ABSTRACT
During Plasmodium parasite liver stage infection, parasites protect their host hepatocyte by preventing its
death and exploiting host resources for growth and development. This process is imperfect, as some parasites
succumb to host defenses and are eliminated by host cell death; this, in turn, elicits an immune response. This
proposal is focused on the investigation of molecular mechanisms in the hepatocyte that curtail, or promote,
malaria parasite infection and the immunological consequences of those outcomes. After transmission by a
mosquito, Plasmodium parasites are carried by the blood stream to the liver and invade a single hepatocyte to
form a liver stage. Throughout the liver stage we have shown that both apoptosis and lipid peroxide mediated
death pathways curtail infection. Whether the infected cell survives or succumbs to host cell death has
consequences that expand beyond the individual infection; parasites that are eliminated via hepatocyte cell
death can provide potent stimuli for the subsequent immune response and the nature of the immune
stimulation is partially dependent on the type of regulated cell death engaged.

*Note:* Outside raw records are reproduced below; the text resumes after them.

Definition sctp_crc_tableil8_o88 : list Z :=
  [0x00000000; 0x493c7d27; 0x9278fa4e; 0xdb448769; 0x211d826d; 0x6821ff4a;
   0xb3657823; 0xfa590504; 0x423b04da; 0x0b0779fd; 0xd043fe94; 0x997f83b3;
   0x632686b7; 0x2a1afb90; 0xf15e7cf9; 0xb86201de; 0x847609b4; 0xcd4a7493;
   0x160ef3fa; 0x5f328edd; 0xa56b8bd9; 0xec57f6fe; 0x37137197; 0x7e2f0cb0;
   0xc64d0d6e; 0x8f717049; 0x5435f720; 0x1d098a07; 0xe7508f03; 0xae6cf224;
   0x7528754d; 0x3c14086a; 0x0d006599; 0x443c18be; 0x9f789fd7; 0xd644e2f0;
   0x2c1de7f4; 0x65219ad3; 0xbe651dba; 0xf759609d; 0x4f3b6143; 0x06071c64;
   0xdd439b0d; 0x947fe62a; 0x6e26e32e; 0x271a9e09; 0xfc5e1960; 0xb5626447;
   0x89766c2d; 0xc04a110a; 0x1b0e9663; 0x5232eb44; 0xa86bee40; 0xe1579367;
   0x3a13140e; 0x732f6929; 0xcb4d68f7; 0x827115d0; 0x593592b9; 0x1009ef9e;
   0xea50ea9a; 0xa36c97bd; 0x782810d4; 0x31146df3; 0x1a00cb32; 0x533cb615;
   0x8878317c; 0xc1444c5b; 0x3b1d495f; 0x72213478; 0xa965b311; 0xe059ce36;
   0x583bcfe8; 0x1107b2cf; 0xca4335a6; 0x837f4881; 0x79264d85; 0x301a30a2;
   0xeb5eb7cb; 0xa262caec; 0x9e76c286; 0xd74abfa1; 0x0c0e38c8; 0x453245ef;
   0xbf6b40eb; 0xf6573dcc; 0x2d13baa5; 0x642fc782; 0xdc4dc65c; 0x9571bb7b;
   0x4e353c12; 0x07094135; 0xfd504431; 0xb46c3916; 0x6f28be7f; 0x2614c358;
   0x1700aeab; 0x5e3cd38c; 0x857854e5; 0xcc4429c2; 0x361d2cc6; 0x7f2151e1;
   0xa465d688; 0xed59abaf; 0x553baa71; 0x1c07d756; 0xc743503f; 0x8e7f2d18;
   0x7426281c; 0x3d1a553b; 0xe65ed252; 0xaf62af75; 0x9376a71f; 0xda4ada38;
   0x010e5d51; 0x48322076; 0xb26b2572; 0xfb575855; 0x2013df3c; 0x692fa21b;
   0xd14da3c5; 0x9871dee2; 0x4335598b; 0x0a0924ac; 0xf05021a8; 0xb96c5c8f;
   0x6228dbe6; 0x2b14a6c1; 0x34019664; 0x7d3deb43; 0xa6796c2a; 0xef45110d;
   0x151c1409; 0x5c20692e; 0x8764ee47; 0xce589360; 0x763a92be; 0x3f06ef99;
   0xe44268f0; 0xad7e15d7; 0x572710d3; 0x1e1b6df4; 0xc55fea9d; 0x8c6397ba;
   0xb0779fd0; 0xf94be2f7; 0x220f659e; 0x6b3318b9; 0x916a1dbd; 0xd856609a;
   0x0312e7f3; 0x4a2e9ad4; 0xf24c9b0a; 0xbb70e62d; 0x60346144; 0x29081c63;
   0xd3511967; 0x9a6d6440; 0x4129e329; 0x08159e0e; 0x3901f3fd; 0x703d8eda;
   0xab7909b3; 0xe2457494; 0x181c7190; 0x51200cb7; 0x8a648bde; 0xc358f6f9;
   0x7b3af727; 0x32068a00; 0xe9420d69; 0xa07e704e; 0x5a27754a; 0x131b086d;
   0xc85f8f04; 0x8163f223; 0xbd77fa49; 0xf44b876e; 0x2f0f0007; 0x66337d20;
   0x9c6a7824; 0xd5560503; 0x0e12826a; 0x472eff4d; 0xff4cfe93; 0xb67083b4;
   0x6d3404dd; 0x240879fa; 0xde517cfe; 0x976d01d9; 0x4c2986b0; 0x0515fb97;
   0x2e015d56; 0x673d2071; 0xbc79a718; 0xf545da3f; 0x0f1cdf3b; 0x4620a21c;
   0x9d642575; 0xd4585852; 0x6c3a598c; 0x250624ab; 0xfe42a3c2; 0xb77edee5;
   0x4d27dbe1; 0x041ba6c6; 0xdf5f21af; 0x96635c88; 0xaa7754e2; 0xe34b29c5;
   0x380faeac; 0x7133d38b; 0x8b6ad68f; 0xc256aba8; 0x19122cc1; 0x502e51e6;
   0xe84c5038; 0xa1702d1f; 0x7a34aa76; 0x3308d751; 0xc951d255; 0x806daf72;
   0x5b29281b; 0x1215553c; 0x230138cf; 0x6a3d45e8; 0xb179c281; 0xf845bfa6;
   0x021cbaa2; 0x4b20c785; 0x906440ec; 0xd9583dcb; 0x613a3c15; 0x28064132;
   0xf342c65b; 0xba7ebb7c; 0x4027be78; 0x091bc35f; 0xd25f4436; 0x9b633911;
   0xa777317b; 0xee4b4c5c; 0x350fcb35; 0x7c33b612; 0x866ab316; 0xcf56ce31;
   0x14124958; 0x5d2e347f; 0xe54c35a1; 0xac704886; 0x7734cfef; 0x3e08b2c8;
   0xc451b7cc; 0x8d6dcaeb; 0x56294d82; 0x1f1530a5].


(** ** The functions *)

Definition tab_get (tab : list Z) (i : Z) : Z := nth (Z.to_nat i) tab 0.

(** [crc = tab[(crc ^ *p++) & 0xFF] ^ (crc >> 8)] *)
Definition crc_tab_byte (tab : list Z) (crc b : Z) : Z :=
  tab_get tab ((crc .^ b) .& 0xFF) .^ (crc .>> 8).

(** [while (size--) crc = ...;] with the advanced pointer returned. *)
Fixpoint crc_tab_loop (tab : list Z) (crc : Z) (p : bytes) (size : nat) {struct size}
    : option (Z * bytes) :=
  match size with
  | O => Some (crc, p)
  | S size =>
      match p with
      | [] => None
      | b :: p => crc_tab_loop tab (crc_tab_byte tab crc b) p size
      end
  end.

Definition crc32 (buf : bytes) (size : Z) : option Z :=
  '(crc, _) ← crc_tab_loop crc32_tab (bnot 32 0) buf (Z.to_nat size);
  Some (crc .^ bnot 32 0).

Definition crc32_ext (buf : bytes) (size ocrc : Z) : option Z :=
  '(crc, _) ← crc_tab_loop crc32_tab (bnot 32 ocrc) buf (Z.to_nat size);
  Some (crc .^ bnot 32 0).

Definition singletable_crc32c (crc : Z) (buf : bytes) (size : Z) : option Z :=
  '(crc, _) ← crc_tab_loop crc32Table crc buf (Z.to_nat size);
  Some crc.

(** [*(const uint32_t * ) p_buf] on a little-endian machine, then [p_buf += 4]. *)
Definition load32 (p : bytes) : option (Z * bytes) :=
  match p with
  | b0 :: b1 :: b2 :: b3 :: p => Some (of_le [b0; b1; b2; b3], p)
  | _ => None
  end.

(** One turn of the eight-byte loop of [crc32c_sb8_64_bit]. *)
Definition sb8_step (crc : Z) (p_buf : bytes) : option (Z * bytes) :=
  '(w, p_buf) ← load32 p_buf;
  let crc := crc .^ w in
  let term1 := tab_get sctp_crc_tableil8_o88 (crc .& 0xFF) .^
               tab_get sctp_crc_tableil8_o80 ((crc .>> 8) .& 0xFF) in
  let term2 := crc .>> 16 in
  let crc := term1 .^ tab_get sctp_crc_tableil8_o72 (term2 .& 0xFF) .^
             tab_get sctp_crc_tableil8_o64 ((term2 .>> 8) .& 0xFF) in
  '(w, p_buf) ← load32 p_buf;
  let term1 := tab_get sctp_crc_tableil8_o56 (w .& 0xFF) .^
               tab_get sctp_crc_tableil8_o48 ((w .>> 8) .& 0xFF) in
  let term2 := w .>> 16 in
  let crc := crc .^ term1 .^ tab_get sctp_crc_tableil8_o40 (term2 .& 0xFF) .^
             tab_get sctp_crc_tableil8_o32 ((term2 .>> 8) .& 0xFF) in
  Some (crc, p_buf).

Fixpoint sb8_loop (crc : Z) (p_buf : bytes) (n : nat) : option (Z * bytes) :=
  match n with
  | O => Some (crc, p_buf)
  | S n => '(crc, p_buf) ← sb8_step crc p_buf; sb8_loop crc p_buf n
  end.

Definition crc32c_sb8_64_bit (crc : Z) (p_buf : bytes) (length init_bytes : Z) : option Z :=
  let running_length := u32 (u32 (length - init_bytes) / 8 * 8) in
  let end_bytes := u32 (u32 (length - init_bytes) - running_length) in
  '(crc, p_buf) ← crc_tab_loop sctp_crc_tableil8_o32 crc p_buf (Z.to_nat init_bytes);
  '(crc, p_buf) ← sb8_loop crc p_buf (Z.to_nat (running_length / 8));
  '(crc, _) ← crc_tab_loop sctp_crc_tableil8_o32 crc p_buf (Z.to_nat end_bytes);
  Some crc.

(** [addr] is the address of [buffer], whose low bits choose the split. *)
Definition multitable_crc32c (crc32c : Z) (addr : Z) (buffer : bytes) (length : Z) : option Z :=
  if decide (length = 0) then Some crc32c
  else
    let to_even_word := u32 (4 - (addr .& 3)) in
    crc32c_sb8_64_bit crc32c buffer length to_even_word.

Definition calculate_crc32c (crc32c : Z) (addr : Z) (buffer : bytes) (length : Z) : option Z :=
  if decide (length < 4) then singletable_crc32c crc32c buffer length
  else multitable_crc32c crc32c addr buffer length.

(** [size] is a [size_t] passed as an [unsigned int]. *)
Definition iscsi_crc32 (addr : Z) (buf : bytes) (size : Z) : option Z :=
  bnot 32 <$> calculate_crc32c (u32 (-1)) addr buf (u32 size).

Definition iscsi_crc32_ext (addr : Z) (buf : bytes) (size ocrc : Z) : option Z :=
  bnot 32 <$> calculate_crc32c (bnot 32 ocrc) addr buf (u32 size).

(** ** The reference: a bit-serial shift register *)

(** The register shifts right; [poly] is fed back when the bit leaving it differs
    from the message bit. *)
Definition lfsr_bit (poly crc : Z) (bit : bool) : Z :=
  if xorb (Z.odd crc) bit then (crc .>> 1) .^ poly else crc .>> 1.

Fixpoint bits_lsb (n : nat) (b : Z) : list bool :=
  match n with
  | O => []
  | S n => Z.odd b :: bits_lsb n (b .>> 1)
  end.

(** The message bits, each byte least significant bit first. *)
Definition message_bits (bs : bytes) : list bool := bs ≫= bits_lsb 8.

Definition crc_ref (poly crc : Z) (bs : bytes) : Z :=
  foldl (lfsr_bit poly) crc (message_bits bs).

Definition poly_crc32 : Z := 0xEDB88320.
Definition poly_crc32c : Z := 0x82F63B78.

Definition crc32_spec (bs : bytes) : Z := bnot 32 (crc_ref poly_crc32 (bnot 32 0) bs).
Definition crc32c_spec (bs : bytes) : Z := bnot 32 (crc_ref poly_crc32c (bnot 32 0) bs).

(** ** The register as a linear map *)

(** One shift of the register with no message bit, and [k] of them. *)
Definition crc_bit (poly x : Z) : Z :=
  if Z.odd x then (x .>> 1) .^ poly else x .>> 1.
Definition crc_bits (poly : Z) (k : nat) (x : Z) : Z := Nat.iter k (crc_bit poly) x.

(** [tab] holds, at [i], the register [8 * k] shifts after [i]. *)
Definition table_of (poly : Z) (k : nat) : list Z :=
  map (λ i, crc_bits poly (8 * k) (Z.of_nat i)) (seq 0 256).

Section register.
Context (poly : Z).

Lemma odd_lxor a b : Z.odd (a .^ b) = xorb (Z.odd a) (Z.odd b).
Proof. by rewrite <- !Z.bit0_odd, Z.lxor_spec. Qed.

Lemma crc_bit_lxor a b : crc_bit poly (a .^ b) = crc_bit poly a .^ crc_bit poly b.
Proof.
  unfold crc_bit. rewrite odd_lxor.
  destruct (Z.odd a), (Z.odd b); simpl; bits_ext; btauto.
Qed.

Lemma crc_bits_lxor k a b : crc_bits poly k (a .^ b) = crc_bits poly k a .^ crc_bits poly k b.
Proof.
  induction k as [|k IH]; [done|]. unfold crc_bits in *. simpl.
  by rewrite IH, crc_bit_lxor.
Qed.

Lemma crc_bits_add j k x : crc_bits poly (j + k) x = crc_bits poly j (crc_bits poly k x).
Proof. unfold crc_bits. induction j as [|j IH]; [done|]. simpl. by rewrite IH. Qed.

Lemma crc_bits_S k x : crc_bits poly (S k) x = crc_bits poly k (crc_bit poly x).
Proof. rewrite <- Nat.add_1_r, crc_bits_add. done. Qed.

(** Shifting a zero-extended value out is plain shifting. *)
Lemma crc_bit_shiftl k y : 0 <= k -> crc_bit poly (y .<< (k + 1)) = y .<< k.
Proof.
  intros Hk. unfold crc_bit. rewrite <- Z.bit0_odd, Z.shiftl_spec_low by lia.
  bits_ext. f_equal. lia.
Qed.

Lemma crc_bits_shiftl k y : crc_bits poly k (y .<< Z.of_nat k) = y.
Proof.
  induction k as [|k IH]; [apply Z.shiftl_0_r|].
  rewrite crc_bits_S, Nat2Z.inj_succ, <- Z.add_1_r, crc_bit_shiftl by lia. done.
Qed.

Lemma crc_bits_shiftl_le j k y :
  (j <= k)%nat -> crc_bits poly k (y .<< Z.of_nat j) = crc_bits poly (k - j) y.
Proof.
  intros Hjk. replace k with (k - j + j)%nat at 1 by lia.
  by rewrite crc_bits_add, crc_bits_shiftl.
Qed.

Indeed, we show that immune
cell subsets, in particular immune cells with markers consistent with tolerogenic macrophages, sequester
around the parasite during liver infection. Additionally, eliminating apoptosis, a sterile form of cell death,
reduces immunity in response to whole parasite vaccination. This proposal aims to test the hypothesis that
multiple forms of cell death can control Plasmodium infection and that altering the balance between sterile and
inflammatory forms of cell death impacts subsequent immunity to parasite infection. To test this hypothesis, we
will make extensive use of animal and technological tools. First, we will use mice with cell death pathways
eliminated exclusively in hepatocytes to examine the specific role of each type of cell death in regulating wild
type parasites and parasites with multiple biological deficiencies. We will use genome wide CRISPR/Cas9
screens to identify specific genetic regulators of cell death in infected cells and we will make use of a mosquito
dissection robot that we have recently designed, built, and tested to perform larger, more unbiased analyses
than previously possible. We will also take advantage of state-of-the-art spatial profiling approaches that
facilitate the collection of proteomic and transcriptomic information in situ for Plasmodium-infected livers to
examine infected cells, and the surrounding immune environment. In addition to identifying mediators of initial
infection, will use these tools to ask how altered hepatocyte death primes CD8 T cell responses and informs
immunity to subsequent infection. Accomplishing our aims enables altering key host factors with small-
molecules that could prevent a wild-type parasite from progressing to symptomatic erythrocytic infection or
eliminate infection in a way that elicits a potent immune response against subsequent challenge.